Bugün gerçekten burada hayırlı bir iş yapılıyor. Bu hayırlı işe toplumumuzun Bursa’nın katkıları artarak devam edecek. Bizler de bu konudaki desteklerimize mutlaka devam edeceğiz. Yeşilay’ı tanıtan sunumda bir cümle vardı, çok önemli bir cümleydi. Bunun iyi değerlendirilmesi, insanımızın örnek olması lazım. Niye kurulmuş Yeşilay? Bir milli mücadele anlayışıyla kurulmuş. Neye karşı kurulmuş? İşgalcilere karşı kurulmuş. Niçin kurulmuş? Onların toplumu kötü alışkanlıklarına sevk ettiğini gören insanımız toplumumuzu kötü alışkanlıklardan korumak üzere bu savaşı başlatmış. Nasıl ki milli mücadele ruhu ile ordularımız, askerlerimiz vatanımızı koruduysa, savaştıysa, şehit olduysa, işte Yeşilay’ın kuruluşunda da bir milli mücadele ruhu var. Neye karşı? Kötü alışkanlıklara karşı mücadele var. Çok değerli konuklar, bu mücadele bitmez. Bu milli mücadele ruhu dün nasılsa bugün de aynen devam etmelidir. Hiç kimse kusura bakmasın. Toplumumuzu kötü alışkanlıklardan korumak sadece Yeşilay’a da düşmez. Herkese, her kesime düşüyor. Bu bir insani zorunluluktur, toplumsal zorunluluktur, anayasal zorunluluktur. Bu görevi yerine getiren insanlara, kötü alışkanlardan toplumu koruyan insanlara, çeşitli sebeplerle veya siyasi sebeplerle laf söylemenin, meseleyi saptırmanın da bir alemi yoktur. Konu son derece ciddi bir konudur. Önemli bir konudur. “Alkol bağımlılığını yaşam şekli olarak tanıtmayı, alkol bağımlılığını özgürlük alanı sınırları içinde görmeyi tartışmak gerekir”. Öyle mi olmalı? Başkasının özgürlük alanını yok eden özgürlük olur mu? Adam kafayı çekecek, tıksırıncaya kadar içecek, çıkacak arabaya binecek ve yoldan geçeni ezecek, öldürecek. Bu bir katilliktir. Bu bir toplumsal zarardır. Buna sebep olan ne? Alkol. Bu özgürlük mü şimdi? O insan özgürlük içinde mi tanımlanacak? İçecek, gidecek, başkasını öldürecek. Var mı böyle bir şey! Gerçekten Türkiye değişiyor, dönüşüyor. Kavramlar da değişecek, dönüşecek. Bunları açıkça konuşacağız. Konuşmasını bilerek konuşacağız.

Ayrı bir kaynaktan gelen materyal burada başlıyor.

(** *** [std::map<double, int>]: entries in ascending key order *)

(** [find]: the first entry whose key is not less than [k] is the one
    looked for, unless [k] is less than its key. *)
Fixpoint pm_find (k : D) (m : list (D * Z)) : option Z :=
  match m with
  | [] => None
  | (k', v) :: m' =>
      if d_lt k' k then pm_find k m'
      else if d_lt k k' then None
      else Some v
  end.

(** [insert]: the entry is added at its place unless an equivalent key is
    there; the boolean is the [second] of the pair that [insert] returns. *)
Fixpoint pm_insert (k : D) (v : Z) (m : list (D * Z)) : list (D * Z) * bool :=
  match m with
  | [] => ([(k, v)], true)
  | (k', v') :: m' =>
      if d_lt k' k then
        let r := pm_insert k v m' in ((k', v') :: fst r, snd r)
      else if d_lt k k' then ((k, v) :: m, true)
      else (m, false)
  end.

(** Update through the iterator that [find] or [insert] returned for [k]
    ([it->second++], [it->second--]): the key stays, the count changes. *)
Fixpoint pm_update (f : Z -> Z) (k : D) (m : list (D * Z)) : list (D * Z) :=
  match m with
  | [] => []
  | (k', v') :: m' =>
      if d_lt k' k then (k', v') :: pm_update f k m'
      else if d_lt k k' then m
      else (k', f v') :: m'
  end.
(** * Understand.AI: the phase-progression session model

    A shallow embedding of [lib/memory/session-manager.ts] (the class
    [TracerMemoryManager]) and of the chat route's [POST] handler, with
    the properties of the session store, the conversation log, the
    project-session state machine and the orchestration step.

    Conventions of the embedding.
    - A JS [number] that holds a count or a time in milliseconds is a [Z].
    - The [Map<string, ChatContext>] is a [gmap string ChatContext]; the
      insertion order that a JS [Map] remembers is not modelled.
    - [Date.now()] is a reading of a clock: the world carries the clock
      ([nat -> Z]) and the number of readings made so far, so that each
      call of the source is one reading of the model.
    - Objects of the source are shared by reference.  In the handler the
      locals [session] and [projectSession] point into the store, and no
      operation the handler runs replaces such an object once the local
      is bound; a read through the local is therefore a read of the
      store, and the model reads the store.
    - [console.log] and [console.error] are not modelled. *)

From Stdlib Require Import ZArith Lia Ascii.
From stdpp Require Import base option list strings pretty gmap fin_maps.
From stdpp Require Import relations sorting.

Local Open Scope Z_scope.

(** ** Data model ([lib/types/project.ts]) *)

Inductive ProjectPhase := Requirements | Design | Tasks | Complete.

Inductive Role := User | Assistant | System.

Global Instance ProjectPhase_eq_dec : EqDecision ProjectPhase.
Proof. solve_decision. Defined.

Global Instance Role_eq_dec : EqDecision Role.
Proof. solve_decision. Defined.

Record TechStack := {
  frontend : option (list string);
  backend : option (list string);
  database : option (list string);
  deployment : option (list string);
  other : option (list string) }.

Record Theme := {
  style : option string;
  colors : option (list string);
  preferences : option string }.

Record Usage := {
  expectedUsers : option string;
  scalability : option string;
  performance : option string }.

Record DocMetadata := {
  doc_createdAt : Z;
  doc_updatedAt : Z;
  version : Z;
  basedOn : option string }.

Record RequirementsData := {
  req_projectName : string;
  description : string;
  techStack : TechStack;
  features : list string;
  targetAudience : string;
  constraints : list string;
  theme : Theme;
  usage : Usage;
  timeline : option string;
  budget : option string;
  req_metadata : DocMetadata }.

Record Component := {
  comp_name : string;
  responsibility : string;
  comp_dependencies : list string }.

Record Field := {
  field_name : string;
  field_type : string;
  field_description : string }.

Record DataModel := {
  model_name : string;
  fields : list Field;
  relationships : list string }.

Record Endpoint := {
  method : string;
  path : string;
  endpoint_description : string;
  requestBody : option string;
  endpoint_response : string }.

Record DesignData := {
  architecture_overview : string;
  architecture_components : list Component;
  architecture_dataFlow : string;
  dataModels : list DataModel;
  apiDesign_endpoints : list Endpoint;
  apiDesign_authentication : option string;
  apiDesign_rateLimit : option string;
  technologyChoices : string * string * string * string * string;
  deploymentStrategy : string * string * string;
  design_metadata : DocMetadata }.

Inductive TaskCategory :=
  Setup | Feature | Testing | Deployment | Documentation.

Record Task := {
  task_id : string;
  title : string;
  task_description : string;
  category : TaskCategory;
  task_dependencies : list string;
  estimatedTime : option string;
  acceptanceCriteria : list string;
  technicalDetails : option string;
  order : Z }.

Record TaskGroup := {
  group_name : string;
  taskIds : list string;
  group_description : string }.

Record TasksData := {
  task_list : list Task;
  totalEstimate : option string;
  phases : list TaskGroup;
  tasks_metadata : DocMetadata }.

(** An entry of the project session's own log carries the phase. *)
Record PhaseEntry := {
  pe_role : Role;
  pe_content : string;
  pe_timestamp : Z;
  pe_phase : ProjectPhase }.

Record ProjectMetadata := {
  ps_createdAt : Z;
  ps_updatedAt : Z;
  lastPhaseChange : Z }.

Record ProjectSession := {
  ps_sessionId : string;
  projectName : string;
  currentPhase : ProjectPhase;
  requirements : option RequirementsData;
  design : option DesignData;
  tasks : option TasksData;
  ps_conversationHistory : list PhaseEntry;
  questionsAsked : list string;
  userAnswers : gmap string string;
  ps_metadata : ProjectMetadata }.

(** ** Sessions ([lib/memory/session-manager.ts]) *)

Record Entry := {
  role : Role;
  content : string;
  timestamp : Z }.

Record Metadata := {
  createdAt : Z;
  updatedAt : Z;
  messageCount : Z }.

Record ChatContext := {
  sessionId : string;
  projectSession : option ProjectSession;
  conversationHistory : list Entry;
  metadata : Metadata }.

(** The world: the two private fields of the [TracerMemoryManager]
    singleton, the route's lazily created [agent] and
    [documentGenerator] (here: whether they are non-null), and the
    clock.  [getMemoryManager()] builds the singleton on first use with
    the constructor's default; [new_TracerMemoryManager] is that
    constructor. *)
Record World := {
  sessions : gmap string ChatContext;
  maxMessagesPerSession : Z;
  agent : bool;
  documentGenerator : bool;
  clock : nat -> Z;
  ticks : nat }.

Definition new_TracerMemoryManager (cap : Z) (clk : nat -> Z) : World :=
  {| sessions := ∅; maxMessagesPerSession := cap;
     agent := false; documentGenerator := false;
     clock := clk; ticks := 0 |}.

Definition defaultMaxMessages : Z := 50.

Definition with_sessions (m : gmap string ChatContext) (w : World) : World :=
  {| sessions := m; maxMessagesPerSession := maxMessagesPerSession w;
     agent := agent w; documentGenerator := documentGenerator w;
     clock := clock w; ticks := ticks w |}.

(** ** A small state monad over the world *)

Definition M (A : Type) : Type := World -> A * World.

Definition ret {A} (a : A) : M A := fun w => (a, w).

Definition bind {A B} (m : M A) (k : A -> M B) : M B :=
  fun w => let r := m w in k (fst r) (snd r).

Definition gets {A} (f : World -> A) : M A := fun w => (f w, w).

Definition exec {A} (m : M A) (w : World) : World := snd (m w).
Lemma retry_loop_echoes (text : pystr) (max_retries retries : Z) (n : Calls) :
  forall r n',
    retry_loop attempt text max_retries retries n = (Return r, n') ->
    original_sentence r = text.
Proof.
  funelim (retry_loop attempt text max_retries retries n);
    intros r m Hres; try discriminate Hres.
  - injection Hres as <- <-. eapply attempt_echoes; eassumption.
  - eauto.
Qed.

Lemma entry_of_original (text : pystr) (n : Calls) :
  original_sentence
    (entry_of text (fst (exception_wrapper_default attempt text n)))
  = text.
Proof.
  destruct (exception_wrapper_default attempt text n) as [[r|e] n'] eqn:Hw;
    simpl.
  - exact (retry_loop_echoes _ _ _ _ _ _ Hw).
  - destruct e; reflexivity.
Qed.

Lemma batch_loop_originals (texts : list pystr) :
  forall (n n' : Calls) (out : list ApiResponse),
    batch_loop attempt texts [] n = (Return out, n') ->
    List.map original_sentence out = texts.
Proof.
  induction texts as [|text rest IH]; intros n n' out Hout.
  - simpl in Hout. unfold ret in Hout. now injection Hout as <- _.
  - rewrite batch_loop_cons in Hout.
    destruct (blank text); rewrite batch_loop_acc in Hout.
    + destruct (batch_loop attempt rest [] n) as [[o|e] m] eqn:Hrest;
        [|discriminate].
      injection Hout as <- _. simpl. f_equal. exact (IH _ _ _ Hrest).
    + destruct (batch_loop attempt rest [] _) as [[o|e] m] eqn:Hrest;
        [|discriminate].
      injection Hout as <- _. simpl. f_equal.
      * apply entry_of_original.
      * exact (IH _ _ _ Hrest).
Qed.

End Echo.
(** C6. Configuration fails with a [ConfigurationError] whose message
    contains [No manifest file found at <path>] when there is no
    [manifest.yaml] under the root data path, [The manifest file failed
    validation] when the manifest violates its schema, [<path>: not a file]
    when a path of the manifest is a directory and [<path>: file does not
    exist] when it is absent; it fails before any load: a load that
    follows a failed configuration raises the same error and reads no
    line. *)
Theorem configuration_errors (root : string) :
  (fs !! manifest_path root = None ->
   exists msg,
     configure C fs root = Raise (Exn ConfigurationError msg)
     /\ contains ("No manifest file found at " +:+ manifest_path root) msg)
  /\ (forall lines violations,
        fs !! manifest_path root = Some (File lines) ->
        read_manifest C lines = Invalid violations ->
        exists msg,
          configure C fs root = Raise (Exn ConfigurationError msg)
          /\ contains "The manifest file failed validation" msg)
  /\ (forall lines file_list d,
        fs !! manifest_path root = Some (File lines) ->
        read_manifest C lines = Valid file_list ->
        d ∈ file_list ->
        (fs !! full_path root d = Some Directory ->
         exists msg,
           configure C fs root = Raise (Exn ConfigurationError msg)
           /\ contains (full_path root d +:+ ": not a file") msg)
        /\ (fs !! full_path root d = None ->
            exists msg,
              configure C fs root = Raise (Exn ConfigurationError msg)
              /\ contains (full_path root d +:+ ": file does not exist")
                          msg))
  /\ (forall e r (log : read_log),
        configure C fs root = Raise e ->
        configure_and_load C fs root r log = (Raise e, log)).
Proof.
  split; [|split; [|split]].
  - intros Hm. unfold configure. rewrite Hm.
    eexists. split; [reflexivity | apply contains_refl].
  - intros lines violations Hm Hr. unfold configure. rewrite Hm, Hr.
    eexists. split; [reflexivity|]. apply contains_concat. by left.
  - intros lines file_list d Hm Hr Hd. split; intros Hp.
    + apply (configure_path_error root lines file_list d); try done.
      unfold check_path. rewrite Hp. by left.
    + apply (configure_path_error root lines file_list d); try done.
      unfold check_path. rewrite Hp. by left.
  - intros e r log He. unfold configure_and_load, bind, lift.
    by rewrite He.
Qed.
(** X27.  The merge step cleans up.  Let the files of a first part of
    the list open, whatever the moment, and let the file after them, if
    there is one, be refused.  With xarray installed and a list that is
    not empty, the merge step opens the files of the first part in order
    and then the one that is refused, and no file after it; it closes
    the datasets of the first part, in order; when a file is refused it
    returns [None] and hands nothing to [to_netcdf]; when none is, it
    hands one dataset to [to_netcdf] under the output name, the records
    of the inputs renumbered, and returns the output name if that call
    goes through and [None] if it raises.  Without xarray, or for an
    empty list, nothing is opened and [None] is returned.  No file is
    written in any other way. *)
Theorem merge_cleans_up (w : world) (store : string -> dataset)
  (ok rest : list string) (out : string) (t : trace) :
  (forall t' f, In f ok -> w_open_dataset w t' f = Ret (store f)) ->
  match rest with
  | [] => True
  | f :: _ => forall t', exists e, w_open_dataset w t' f = Raise e
  end ->
  exists r t',
    merge_netcdf_files w (ok ++ rest) out t = (Ret r, t') /\
    writes t' = writes t /\
    (w_xarray_installed w = false \/ ok ++ rest = [] ->
     r = None /\ opens t' = opens t /\ closes t' = closes t
     /\ netcdf_writes t' = netcdf_writes t) /\
    (w_xarray_installed w = true -> ok ++ rest <> [] ->
     opens t' = opens t ++ ok ++ firstn 1 rest /\
     closes t' = closes t ++ map store ok /\
     match rest with
     | _ :: _ => r = None /\ netcdf_writes t' = netcdf_writes t
     | [] =>
         exists ds,
           netcdf_writes t' = netcdf_writes t ++ [(out, ds)] /\
           ds_profiles ds = renumbered (flat_map (fun f => ds_profiles (store f)) ok) /\
           ((forall t'' ds', w_to_netcdf w t'' out ds' = Ret tt) -> r = Some out) /\
           ((forall t'' ds', exists e, w_to_netcdf w t'' out ds' = Raise e) -> r = None)
     end).
Proof.
  intros Hok Hrest. unfold merge_netcdf_files.
  destruct (w_xarray_installed w) eqn:Hx; cbn [negb].
  2:{ run_io. exists None. eexists. split; [reflexivity |]. observe.
      split; [reflexivity |]. split; [intros _; repeat split; reflexivity | discriminate]. }
  destruct (ok ++ rest) as [| f0 files0] eqn:Hfiles.
  { run_io. exists None. eexists. split; [reflexivity |]. observe.
    split; [reflexivity |].
    split; [intros _; repeat split; reflexivity | intros _ Hne; contradiction]. }
  rewrite <- Hfiles.
  unfold bind at 1. unfold print at 1, emit at 1.
  unfold bind at 1.
  destruct (open_all_stops w store (len (ok ++ rest)) ok rest Hok Hrest 0 []
              (t ++ [EvPrint ("Merging " +++ str_of_Z (len (ok ++ rest))
                              +++ " NetCDF files into " +++ out)]))
    as (r & t1 & E & Ho & C & N & W & H).
  rewrite E. cbn [app].
  rewrite opens_snoc_print in Ho. rewrite closes_snoc_print in C.
  rewrite netcdf_snoc_print in N. rewrite writes_snoc_print in W.
  destruct rest as [| f rest].
  - subst r. run_io.
    assert (Hne : ok <> []).
    { intros ->. discriminate Hfiles. }
    destruct ok as [| g ok]; [contradiction |].
    cbn [map xr_concat].
    destruct (others_map_close (store g :: map store ok)) as (Oc & Nc & Wc).
    set (merged := apply_netcdf_global_attributes _ None).
    assert (Hrec : ds_profiles merged
                   = renumbered (flat_map (fun f => ds_profiles (store f)) (g :: ok))).
    { subst merged. unfold apply_netcdf_global_attributes, assign_coords.
      cbn [ds_profiles]. unfold renumbered.
      change (store g :: map store ok) with (map store (g :: ok)).
      rewrite !flat_map_concat_map, !map_map. reflexivity. }
    destruct (w_to_netcdf w _ out merged) as [[] | e] eqn:Hnc.
    + rewrite close_all_eq. exists (Some out). eexists. split; [reflexivity |].
      unfold opens, closes, netcdf_writes, writes in *.
      rewrite !flat_map_app, Ho, C, N, W, Oc, Nc, Wc. cbn [flat_map app].
      rewrite !app_nil_r.
      fold (closes (map EvCloseDataset (store g :: map store ok))). rewrite closes_map.
      split; [reflexivity |].
      split; [intros [Hc | Hc]; discriminate |].
      intros _ _. split; [reflexivity |]. split; [reflexivity |].
      exists merged. split; [reflexivity |]. split; [exact Hrec |].
      split; [reflexivity |].
      intros Hall.
      match type of Hnc with
      | w_to_netcdf w ?t0 out merged = _ => destruct (Hall t0 merged) as (e' & He')
      end.
      rewrite He' in Hnc. discriminate.
    + rewrite close_all_eq. exists None. eexists. split; [reflexivity |].
      unfold opens, closes, netcdf_writes, writes in *.
      rewrite !flat_map_app, Ho, C, N, W, Oc, Nc, Wc. cbn [flat_map app].
      rewrite !app_nil_r.
      fold (closes (map EvCloseDataset (store g :: map store ok))). rewrite closes_map.
      split; [reflexivity |].
      split; [intros [Hc | Hc]; discriminate |].
      intros _ _. split; [reflexivity |]. split; [reflexivity |].
      exists merged. split; [reflexivity |]. split; [exact Hrec |].
      split; [| reflexivity].
      intros Hall. rewrite Hall in Hnc. discriminate.
  - destruct H as (e & ->). run_io. rewrite close_all_eq.
    destruct (others_map_close (map store ok)) as (Oc & Nc & Wc).
    exists None. eexists. split; [reflexivity |].
    unfold opens, closes, netcdf_writes, writes in *.
    rewrite !flat_map_app, Ho, C, N, W, Oc, Nc, Wc. cbn [flat_map app].
    rewrite !app_nil_r.
    fold (closes (map EvCloseDataset (map store ok))). rewrite closes_map.
    split; [reflexivity |].
    split; [intros [Hc | Hc]; [discriminate | destruct ok; discriminate] |].
    intros _ _. split; [reflexivity |]. split; [reflexivity |]. split; reflexivity.
Qed.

Meseleyi bir yerlere falan saptırmaya gerek yok. Kötü alışkanlıklar olan alkol kullanmak, sigara kullanmak topluma zarar veriyor mu? Kavga ediyor, gidiyor, vuruyor, tabancayla öldürüyor. Trafik kazasında öldürüyor. Toplumun huzurunu bozuyor. O zaman bunları, bizler başkasının özgürlük alanını bozan olaylar, hadiseler olarak görüp tedbir almak zorundayız. “Siyaseten, muhalefet yapmak için insan hayatını riske atan konuların ‘yaşam şeklidir, müdahale edemezsin’ yaklaşımı içinde doğal karşılamanın doğru olacağı kanaatinde değiliz”. Türkiye bu konuları yeni bir yaklaşımla yorumlamak ve tartışmak zorundadır. Bu işin siyasetle, particilikle falan ilgisi yok. Direkt insan hayatıyla ilgisi var. Direkt topluma verilen zararla ilgisi var. ‘Kırda öyleymiş, çayırda böyleymiş’. ‘Orda içilirmiş, burada içilmezmiş’. Hiç kimse kusura bakmasın, “Topluma zarar veren, insan hayatına zarar veren konularla ilgili mücadele etmek herkesin anayasal görevidir”. Biz de Bursa Kent Konseyi olarak yasal görevlerimizi bilen kurum olarak açıkça bu mücadelenin içinde olduğumuzu belirtmek istiyorum. Ve bu çalışmalar içinde olan herkese de sonuna kadar destek olacağımızı bildiriyorum.